When representatives of the Make-A-Wish Foundation visited Hope and asked her what her wish was, she looked around her hospital room--at her ever-present family and her abundance of flowers and cards-- and asked, "how many children are waiting for wishes to be granted?"That's an excerpt from a Mary Katherine Ham article entitled Two Girls, One Strength that I highly recommend you read in its entirety. For those not manly and tough, keep a hanky nearby. Also check out an earlier article by Mrs Ham "Because I'm a Girl."
The answer was 155, in her section of North Carolina. "Then, my wish is to raise money to grant all of their wishes."
MKH, welcome back to Townhall!
Poignant story. It reminds me how flexible children are. They handle adversity with the greatest of ease. Something which would devastate an older adult is brushed off as just another hurdle to be overcome, even when it cannot be overcome.
Many times I hear people complain about how our society idolizes youth too much, but there are some things about youth which can teach us all a lesson. Your story provides one of those lessons.
This story hit me like a fastball between the eyes. Having coached my son's first baseball practice last night, the words tough, serene, uplifting, and cheerful can't begin to describe his attitude in fighting with Leukemia. His just being there was a small miracle. His team mates never once asked him about his missing hair. Aidan is a very determined little boy. None of the wonderful staff at Lutheran General have ever heard him cry or complain during any procedure. It is nothing short of amazing to see the power of his determination. Make A Wish sent our family to Disney World. They are a fantastic organization. We were so inspired that my wife Patti started a non profit organization that gives fleece blankets to children with life threatening illness. She and her sister Maureen have gone about raising funds, making blankets, and delivering them to hospitals. Having met many parents of children with life threatening illnesses, all agree that Make A Wish does a masterful job. Snughugs.org is a small organization that just does chemo blankets. However, it is the small things that sometimes make a big difference.
hope you don't mind, passed on your story & link to SnugHugs.org
my daughter is only 6 but when she gets a haircut she's decided that the length cut off (at least 9 inches, I think) is going to a child that has lost his/her hair from chemo treatments. it's amazing how compassionate children can be...and willing to do something rather than simply express sympathy.

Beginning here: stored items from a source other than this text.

(** C2.  When all blocks of [_l] are non-null and the vector given (if
    not empty) is laid out for them and has room for what is written,
    then after the vector assembly, in each of the three branches, an
    owned entry [d] of block [i] holds: the value that the boundary map
    of the block's space prescribes for [d], as it is, when there is
    one; otherwise the sum of the element contributions after the
    reverse scatter of the ghost values has been applied to it.  So the
    scatter is applied to what the element loop leaves and not to a
    prescribed value, which is written over its result.  The prescribed
    value is that of the last pair for [d] among the pairs that the
    boundary conditions give. *)
Theorem prescribed_values asm b block_type Ls b' i L d :
  check_forms (_l asm) = Some Ls ->
  well_sized Ls b ->
  local_is_owned Ls b ->
  fits Ls b ->
  assemble_vector contains scatter_reverse_add asm b block_type = (b', Done) ->
  Ls !! i = Some L ->
  d < owned L ->
  block_entry Ls b' i d
  = Some (match boundary_values contains (mpi_comm_size (mesh L))
                  (function_space0 L) (_bcs asm) !! d with
          | Some g => g
          | None =>
              scatter_reverse_add (vector_number b' i) (position Ls b' i d)
                (add_all (start_value Ls b b' i d) (contributions L d))
          end) /\
  (forall g pre post,
     prescriptions contains (mpi_comm_size (mesh L)) (function_space0 L)
       (_bcs asm) = pre ++ (d, g) :: post ->
     d ∉ post.*1 ->
     block_entry Ls b' i d = Some g).
Proof.
  intros Hcf Hws Hlo Hfit Hres HL Hd.
  pose proof (check_forms_length _ _ Hcf) as Hlen.
  pose proof (lookup_lt_Some _ _ _ HL) as Hi.
  pose proof (sum_sizes_take_le owned Ls i L HL) as Hle.
  assert (Hne : Ls <> []) by (intros ->; discriminate HL).
  rewrite (assemble_vector_checked asm b block_type Ls Hcf Hne) in Hres.
  assert (Hmain :
    block_entry Ls b' i d
    = Some (match boundary_values contains (mpi_comm_size (mesh L))
                    (function_space0 L) (_bcs asm) !! d with
            | Some g => g
            | None =>
                scatter_reverse_add (vector_number b' i) (position Ls b' i d)
                  (add_all (start_value Ls b b' i d) (contributions L d))
            end)).
  { unfold start_value. destruct b as [|subs|v].
    - (* the empty vector: it is initialised first *)
      destruct (length (_l asm) <=? length (_a asm)); [|discriminate Hres].
      destruct (initialised_ready asm Ls block_type i L d Hlen HL Hd)
        as (H1 & H2 & H3 & H4).
      cbn [block_entry default].
      exact (vector_branches_entry asm Ls _ b' i L d 0%float
               Hlen H1 H2 H3 Hres HL Hd H4).
    - (* a nested vector *)
      assert (Hx : is_Some (block_entry Ls (VecNest subs) i d)).
      { cbn [block_entry well_sized] in *.
        destruct (Forall2_lookup_l _ _ _ _ _ Hws HL) as (sub_b & -> & Hsz & Hsl).
        apply lookup_lt_is_Some_2. lia. }
      destruct Hx as [x Hx]. rewrite Hx. cbn [default].
      apply (vector_branches_entry asm Ls (VecNest subs) b' i L d x); auto.
      intros v Hv. discriminate Hv.
    - (* one ghosted vector *)
      assert (Hx : is_Some (block_entry Ls (VecGhost v) i d)).
      { cbn [block_entry well_sized] in *. apply lookup_lt_is_Some_2. lia. }
      destruct Hx as [x Hx]. rewrite Hx. cbn [default].
      apply (vector_branches_entry asm Ls (VecGhost v) b' i L d x); auto.
      intros v' [= <-] Hlt. cbn [fits] in Hfit.
      destruct Ls as [|L0 [|L1 Ls']]; cbn in Hlt; lia. }
  split; [exact Hmain|].
  intros g pre post Hpre Hpost. rewrite Hmain.
  now rewrite boundary_values_spec, Hpre, merge_values_last by exact Hpost.
Qed.

End WithEnv.

Lemma inserted_block_entries_witness :
  exists Ae,
    assemble_form same_space Whole a_VV [bc_left] !! 0
    = Some (OpAddLocal Whole Ae [0; 1] [0; 1]) /\
    entry Ae 1 1 = Some 1%float.
Proof.
  destruct (inserted_block_entries same_space Whole a_VV [bc_left] 0 1 1 1 1)
    as (Ae & H1 & H2).
  - vm_compute. lia.
  - reflexivity.
  - reflexivity.
  - exists Ae. split; [exact H1 | exact H2].
Defined.

Lemma monolithic_diagonal_owned_witness :
  let mat := view (row_offset size_all (_a asm_square) 0)
                  (col_offset size_all [Some a_VV; Some a_VV] 1) a_VV in
  exists pre adds diag post,
    fst (assemble_matrix same_space 2 asm_square None monolithic)
    = pre ++ adds ++ [OpApply mat FLUSH] ++ diag ++ [OpRestore mat] ++ post /\
    length adds = 2 /\
    (OpAddLocal mat unit_block [0] [0] ∈ diag).
Proof.
  intros mat.
  destruct (monolithic_diagonal_owned same_space 2 asm_square None monolithic
              0 1 [Some a_VV; Some a_VV] a_VV)
    as (pre & adds & diag & post & H1 & [H2 _] & H3).
  - reflexivity.
  - reflexivity.
  - reflexivity.
  - reflexivity.
  - reflexivity.
  - exists pre, adds, diag, post. split; [exact H1|]. split; [exact H2|].
    apply H3. split; [reflexivity|]. exists 0.
    split; [|split; [vm_compute; lia | reflexivity]].
    vm_compute. eauto.
Defined.

(** C4 on an example: two fields without coupling. *)
Lemma null_blocks_witness :
  snd (assemble_matrix same_space 2 asm_null None nested) = Done /\
  snd (assemble_matrix same_space 2 asm_null None monolithic) = Thrown NullBlock.
Proof.
  destruct (null_blocks same_space 2 asm_null None nested) as [Hn _];
    [discriminate | right; reflexivity |].
  destruct (null_blocks same_space 2 asm_null None monolithic) as [_ Hm];
    [discriminate | right; reflexivity |].
  split.
  - apply Hn. reflexivity.
  - apply Hm.
    + reflexivity.
    + reflexivity.
    + repeat constructor; discriminate.
    + exists [Some a_VV; None]. split; repeat constructor.
Defined.

Lemma merged_blocks_never_set_witness :
  Forall (fun op => is_set op = false)
         (fst (assemble_matrix same_space 2 asm_null None monolithic)).
Proof.
  apply (merged_blocks_never_set same_space 2 asm_null None monolithic);
    reflexivity.
Defined.

Lemma throws_only_for_null_block_witness :
  NullBlock = NullBlock /\
  storage asm_null None monolithic = MATAIJ /\
  block_matrix asm_null = true /\
  exists row, row ∈ _a asm_null /\ None ∈ row.
Proof.
  apply (throws_only_for_null_block same_space 2 asm_null None monolithic NullBlock).
  reflexivity.
Defined.

Lemma no_final_assembly_on_failure_witness :
  count_final (fst (assemble_matrix same_space 2 asm_null None monolithic)) = 0.
Proof.
  apply (no_final_assembly_on_failure same_space 2 asm_null None monolithic).
  vm_compute. discriminate.
Defined.

Lemma row_views_do_not_overlap_witness :
  {| is_bs := 1; is_idx := [0; 1; 2]%Z |} = {| is_bs := 1; is_idx := [3; 4; 5]%Z |} \/
  forall x y, x ∈ [0; 1; 2]%Z -> y ∈ [3; 4; 5]%Z -> (x < y)%Z.
Proof.
  eapply (row_views_do_not_overlap same_space 2 [bc_left] 0%Z
            [Some a_VV; Some a_VV] 0%Z 0 5).
  - reflexivity.
  - reflexivity.
  - lia.
  - reflexivity.
  - reflexivity.
Defined.

Lemma L_V_dofs_within n : 3 <= n -> dofs_within L_V n.
Proof.
  intros Hn c Hc. cbn in Hc. cbn.
  repeat constructor; lia.
Qed.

an inspiring column and set of posts!!!
Well I finally created an account on Townhall after several years of reading columns here. After reading this column I created the account.
Not one to break down in tears, I did just that when I read Hope's response to being granted a wish.
I then went and read up on Amber and Hope. What a pair.
Why is must the media deluge us daily with misery and "sensational" gossip stories when they could simply put up a picture of these two young ladies, tell their stories, and make a difference?